Chambers McKibbin (November 2, 1841 – December 30, 1918) was a United States Army Brigadier General, whose last tour of duty was as the 1899–1901 commanding officer at Fort Sam Houston in San Antonio, Texas.

==Family background==
McKibbin was born at Chambersburg, Pennsylvania, November 2, 1841. His three brothers Joseph C. McKibbin, David B. McKibbin and Robert Peebles McKibbin enlisted in the Union Army during the American Civil War. In 1862, Robert was commissioned as a Lt. Colonel, and David eventually rose to the rank of brigadier general. Joseph would later become a United States Congressman from California.

==American Civil War==
When the war broke out, Chambers was still a teenager, and not eligible to join the Union Army. Wanting to contribute to the war effort, he became a sutler, a civilian merchant selling directly to the army. Three months after his participation as a civilian in the Battle of Gaines' Mill, McKibbin enlisted on September 22, 1862, in the 14th Infantry Regiment, commissioned as a second lieutenant. He fought attached to the Union Army of the Potomac. He was promoted to first lieutenant, June 10, 1864. McGibbon was wounded at both the Battle of Chancellorsville and during his unit's engagement at the Weldon Railroad. He received a citation for bravery for his actions at the May 1864 Battle of North Anna.

==Later years==
In July 1866, he was commissioned captain in the 35th Infantry. April 1892, he was promoted to major, 25th Infantry, and promoted to lieutenant colonel of the 21st Infantry in May 1896, participating in the American Indian Wars.
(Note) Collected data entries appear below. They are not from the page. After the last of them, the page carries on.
(** * query-crawler: a model of [src/main.py] and its specification

    The development has four layers.

    - [Str]: the Python [str] methods the crawler and [urllib.parse] call
      ([startswith], [in], [lower], [find], [split], ...), over byte strings
      (a Python [str] is read as its UTF-8 encoding; prefix and substring
      tests on UTF-8 agree with the tests on code points).
    - [urllib_parse]: [urljoin] with the helpers it calls, transcribed from
      CPython 3.11's [Lib/urllib/parse.py] for [str] arguments.
    - the crawler itself: [crawl_page] is recursive, shares one mutable set
      between all its activations and runs the activations of one page's
      links on a thread pool of its own.  It is modelled as a tree of
      activation frames with an interleaving step function; one step is one
      access to the shared state or one blocking operation.
    - the rest of the program: [save_results_to_csv], with the rows that
      [csv.writer] writes in its default dialect, and the two lines of
      [main] that call the crawler and save its result.  The command line
      is read by [argparse]; the model starts from the parsed arguments. *)

From stdpp Require Import gmap strings list.
From Stdlib Require Import ZArith Ascii.

#[local] Set Warnings "-clear-no-such-hyp".

Local Open Scope string_scope.
Local Open Scope list_scope.
Local Open Scope Z_scope.

(** ** Python string methods *)

Module Str.

Definition code (c : ascii) : N := N_of_ascii c.

Definition is_upper (c : ascii) : bool := ((65 <=? code c) && (code c <=? 90))%N.
Definition is_lower (c : ascii) : bool := ((97 <=? code c) && (code c <=? 122))%N.
Definition is_digit (c : ascii) : bool := ((48 <=? code c) && (code c <=? 57))%N.
Definition is_ascii (c : ascii) : bool := (code c <? 128)%N.
(** [c.isascii() and c.isalpha()] *)
Definition is_ascii_alpha (c : ascii) : bool := is_upper c || is_lower c.

Definition lower_char (c : ascii) : ascii :=
  if is_upper c then ascii_of_N (code c + 32) else c.

(** [s.lower()] on ASCII text: the letters A-Z are mapped to a-z, every
    other byte is kept. *)
Fixpoint ascii_lower (s : string) : string :=
  match s with
  | "" => ""
  | String c s' => String (lower_char c) (ascii_lower s')
  end.

(** [s.startswith(p)] *)
Fixpoint startswith (s p : string) {struct p} : bool :=
  match p with
  | "" => true
  | String b p' =>
      match s with
      | "" => false
      | String a s' => if Ascii.eqb a b then startswith s' p' else false
      end
  end.

(** [sub in s] *)
Fixpoint contains (s sub : string) : bool :=
  startswith s sub ||
  match s with
  | "" => false
  | String _ s' => contains s' sub
  end.

(** [c in s] for a single character *)
Fixpoint has_char (c : ascii) (s : string) : bool :=
  match s with
  | "" => false
  | String a s' => Ascii.eqb a c || has_char c s'
  end.

(** [s[:n]] and [s[n:]] for [n >= 0] *)
Fixpoint take (n : nat) (s : string) : string :=
  match n, s with
  | S n', String a s' => String a (take n' s')
  | _, _ => ""
  end.

Fixpoint drop (n : nat) (s : string) : string :=
  match n, s with
  | S n', String _ s' => drop n' s'
  | _, _ => s
  end.

(** [s.find(c)]: the index of the first [c], [None] for Python's [-1] *)
Fixpoint find (c : ascii) (s : string) : option nat :=
  match s with
  | "" => None
  | String a s' => if Ascii.eqb a c then Some O else S <$> find c s'
  end.

(** [s.find(c, start)] *)
Definition find_from (c : ascii) (s : string) (start : nat) : option nat :=
  (λ i, start + i)%nat <$> find c (drop start s).

(** [s.rfind(c)] *)
Fixpoint rfind (c : ascii) (s : string) : option nat :=
  match s with
  | "" => None
  | String a s' =>
      match rfind c s' with
      | Some i => Some (S i)
      | None => if Ascii.eqb a c then Some O else None
      end
  end.

(** [s.split(c)] *)
Fixpoint split (c : ascii) (s : string) : list string :=
  match s with
  | "" => [""]
  | String a s' =>
      if Ascii.eqb a c then "" :: split c s'
      else match split c s' with
           | w :: ws => String a w :: ws
           | [] => [String a ""]
           end
  end.

(** [s.partition(c)]: [(before, found, after)] *)
Definition partition (c : ascii) (s : string) : string * bool * string :=
  match find c s with
  | Some i => (take i s, true, drop (S i) s)
  | None => (s, false, "")
  end.

(** [s.rpartition(c)[2]] *)
Definition rpartition_tail (c : ascii) (s : string) : string :=
  match rfind c s with
  | Some i => drop (S i) s
  | None => s
  end.

(** [sep.join(l)] *)
Fixpoint join (sep : string) (l : list string) : string :=
  match l with
  | [] => ""
  | [w] => w
  | w :: ws => w +:+ sep +:+ join sep ws
  end.

Fixpoint forallb (p : ascii → bool) (s : string) : bool :=
  match s with
  | "" => true
  | String a s' => p a && forallb p s'
  end.

Fixpoint lstrip (p : ascii → bool) (s : string) : string :=
  match s with
  | "" => ""
  | String a s' => if p a then lstrip p s' else s
  end.

Fixpoint rstrip (p : ascii → bool) (s : string) : string :=
  match s with
  | "" => ""
  | String a s' =>
      match rstrip p s' with
      | "" => if p a then "" else String a ""
      | r => String a r
      end
  end.

(** [s.replace(c, "")] for each [c] satisfying [p] *)
Fixpoint remove (p : ascii → bool) (s : string) : string :=
  match s with
  | "" => ""
  | String a s' => if p a then remove p s' else String a (remove p s')
  end.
On July 10, 1898, during the Spanish–American War, he was commissioned brigadier general of the U. S. Volunteers, and honorably discharged from the commission at the end of the conflict. After the Spanish surrender, he was appointed military governor of Santiago.
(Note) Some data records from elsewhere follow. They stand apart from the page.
(** Lines 248-280 for a decision already taken. *)
Definition commit (num_devices : nat) (ev : Event) (idx : nat)
  (e : Estimates) (decision : DeviceType) (st : SimState)
  : option (SimState * Path) :=
  let t := ev_t ev in
  let deadline := ev_deadline ev in
  let servers := st_servers st in
  let res := st_results st in
  let g := st_rng st in
  match decision with
  | MOBILE =>
      let (j1, g1) := jitter g in
      let actual_time := local_time e * j1 in
      let (j2, g2) := jitter g1 in
      let energy := local_energy e * j2 in
      let (res', g3) :=
        record_outcome num_devices deadline actual_time energy
          (incr_local res) g2 in
      Some (mkSimState servers res' g3, RanLocal)
  | EDGE =>
      best <- nth_error servers idx ;;
      if negb (can_accept_task best) then
        let (j1, g1) := jitter g in
        let actual_time := cloud_time e * j1 in
        let (j2, g2) := jitter g1 in
        let energy := cloud_energy e * j2 in
        let (res', g3) :=
          record_outcome num_devices deadline actual_time energy
            (incr_edge_rejected (incr_cloud res)) g2 in
        Some (mkSimState servers res' g3, ReroutedToCloud)
      else
        let '((svc_time, rejected), best') :=
          submit_task best t (edge_processing e) in
        let servers' := list_set servers idx best' in
        if rejected then
          Some (mkSimState servers' (incr_failed res) g, SubmitRejected)
        else
          svc <- svc_time ;;
          let (j1, g1) := jitter g in
          let actual_time := (wlan_delay e * 2 + svc) * j1 in
          let (j2, g2) := jitter g1 in
          let energy := edge_energy e * j2 in
          let (res', g3) :=
            record_outcome num_devices deadline actual_time energy
              (incr_edge res) g2 in
          Some (mkSimState servers' res' g3, AdmittedToEdge)
  | CLOUD =>
      let (j1, g1) := jitter g in
      let actual_time := cloud_time e * j1 in
      let (j2, g2) := jitter g1 in
      let energy := cloud_energy e * j2 in
      let (res', g3) :=
        record_outcome num_devices deadline actual_time energy
          (incr_cloud res) g2 in
      Some (mkSimState servers res' g3, RanCloud)
  end.

(** One iteration of [while events] (lines 170-280) for the popped
    event. *)
Definition process_event (policy : Policy) (num_devices : nat)
  (cfg : SimConfig) (st : SimState) (ev : Event)
  : option (SimState * StepLog) :=
  let t := ev_t ev in
  let servers := map (fun s => update s t) (st_servers st) in
  if Qltb t (warm_up_period cfg) then
    Some (mkSimState servers (st_results st) (st_rng st),
          mkStepLog None SkippedWarmUp)
  else
    '(idx, e) <- estimate_costs cfg num_devices servers ev ;;
    best <- nth_error servers idx ;;
    '(decision, g) <- decide policy cfg ev servers best e (st_rng st) ;;
    '(st', p) <- commit num_devices ev idx e decision
                   (mkSimState servers (st_results st) g) ;;
    Some (st', mkStepLog (Some decision) p).

(** The loop over the events in the order the heap pops them. *)
Fixpoint run_events (policy : Policy) (num_devices : nat) (cfg : SimConfig)
  (st : SimState) (events : list Event) : option SimState :=
  match events with
  | [] => Some st
  | ev :: rest =>
      '(st', _) <- process_event policy num_devices cfg st ev ;;
      run_events policy num_devices cfg st' rest
  end.

(** The record [run_simulation] returns. *)
Record RunResult : Type := mkRunResult {
  total_tasks : nat;
  failed_tasks : nat;
  avg_service_time : Q;
  avg_energy : Q;
  deadline_rate : Q;
  avg_edge_util : Q;
  rr_local : nat;
  rr_edge : nat;
  rr_cloud : nat;
  rr_edge_rejected : nat
}.

Definition mean_or_zero (l : list Q) : Q :=
  match l with [] => 0 | _ :: _ => np_mean l end.

Definition summarize (cfg : SimConfig) (st : SimState) : RunResult :=
  let r := st_results st in
  mkRunResult
    (length (service_times r) + failed r)
    (failed r)
    (mean_or_zero (service_times r))
    (mean_or_zero (energies r))
    (mean_or_zero (map (fun b => inject_Z (Z.of_nat b)) (deadline_met r)))
    (np_mean (map (fun s => get_utilization s (simulation_time cfg))
                  (st_servers st)))
    (local r) (edge r) (cloud r) (edge_rejected r).

Definition init_servers (cfg : SimConfig) : list EdgeServer :=
  map (fun i => EdgeServer_init i (edge_mips cfg) (max_edge_queue cfg))
      (seq 0 (num_edge_servers cfg)).

(** Fresh servers and an empty [results] dict. *)
Definition fresh_state (cfg : SimConfig) (g : Rng) : SimState :=
  mkSimState (init_servers cfg) Results_init g.

(** [run_simulation] from the event heap on: [events] is the generated
    workload in pop order and [g] the generator after it. *)
Definition run_simulation (policy : Policy) (num_devices : nat)
  (cfg : SimConfig) (events : list Event) (g : Rng) : option RunResult :=
  st <- run_events policy num_devices cfg (fresh_state cfg g) events ;;
  Some (summarize cfg st).

(** ** The class-based variant (energy_aware_simulation.py) *)

Module EnergyAware.

Record SimulationConfig : Type := mkSimulationConfig {
  simulation_time : Q;
  warm_up_period : Q;
  mobile_power_idle : Q;
  mobile_power_active : Q;
  mobile_power_transmit : Q;
  mobile_mips : Q;
  edge_mips : Q;
  cloud_mips : Q;
  wlan_bandwidth : Q;
  wan_bandwidth : Q;
  wan_propagation_delay : Q;
  num_edge_servers : nat;
  vms_per_edge_server : nat;
  alpha : Q;
  beta : Q
}.

Definition SimulationConfig_default : SimulationConfig :=
  mkSimulationConfig 1200.0 120.0 0.5 2.5 1.5 1000.0 10000.0 40000.0
                     100.0 50.0 0.1 5 2 0.5 0.5.

Record ApplicationType : Type := mkApplicationType {
  name : string;
  usage_percentage : Q;
  app_delay_sensitivity : Q;
  max_delay_requirement : Q;
  poisson_interarrival : Q;
  data_upload : Q;
  data_download : Q;
  app_task_length : Q
}.

Record Task : Type := mkTask {
  task_id : nat;
  mobile_device_id : nat;
  app_type : ApplicationType;
  creation_time : Q;
  task_length : Q;
  input_size : Q;
  output_size : Q;
  deadline : Q;
  delay_sensitivity : Q;
  offload_decision : option DeviceType;
  start_time : option Q;
  finish_time : option Q;
  service_time : option Q;
  energy_consumed : option Q;
  deadline_met : option bool;
  failed : bool
}.

Record EdgeServer : Type := mkEdgeServer {
  server_id : nat;
  current_utilization : Q;
  tasks_in_queue : nat
}.

Definition EdgeServer_init (i : nat) : EdgeServer := mkEdgeServer i 0.0 0.

(** *** OffloadingAlgorithm: the shared cost model *)

Definition calculate_local_energy (config : SimulationConfig)
  (task_length : Q) : option Q :=
  execution_time <- py_div task_length (mobile_mips config) ;;
  Some (mobile_power_active config * execution_time).

Definition calculate_offload_energy (config : SimulationConfig)
  (data_size task_length : Q) (is_cloud : bool) : option Q :=
  let bandwidth :=
    if is_cloud then wan_bandwidth config else wlan_bandwidth config in
  transmission_time <- py_div (data_size * 8) (bandwidth * 1000) ;;
  let processing_mips :=
    if is_cloud then cloud_mips config else edge_mips config in
  idle_time <- py_div task_length processing_mips ;;
  Some (mobile_power_transmit config * transmission_time
        + mobile_power_idle config * idle_time).

Definition estimate_local_time (config : SimulationConfig) (task : Task)
  : option Q :=
  py_div (task_length task) (mobile_mips config).

(** [np.mean] of the utilizations; the mean of no server is NaN, for
    which the model has no value. *)
Definition mean_utilization (edge_servers : list EdgeServer) : option Q :=
  match edge_servers with
  | [] => None
  | _ :: _ => Some (np_mean (map current_utilization edge_servers))
  end.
In 1899, he was commissioned as a colonel with the 12th Infantry Regiment, later transferred to the 24th Infantry Regiment. 1899–1901 he was commanding officer at Fort Sam Houston in San Antonio, Texas.
He was transferred to the 24th Infantry, August 12, 1901, and was promoted to brigadier general, October 1902.

==Death==
McKibbin died December 30, 1918. In retirement, he and his wife Mary had lived at the prestigious Wyoming Apartments, Northwest, Washington, D.C., in the Kalorama neighborhood. The building is currently on the NRHP NW Quadrant of Washington, D.C., and has also been home to numerous influential persons, including Mamie Eisenhower and Dwight D. Eisenhower. He was buried at Arlington National Cemetery, where his brothers David and Joseph were also buried.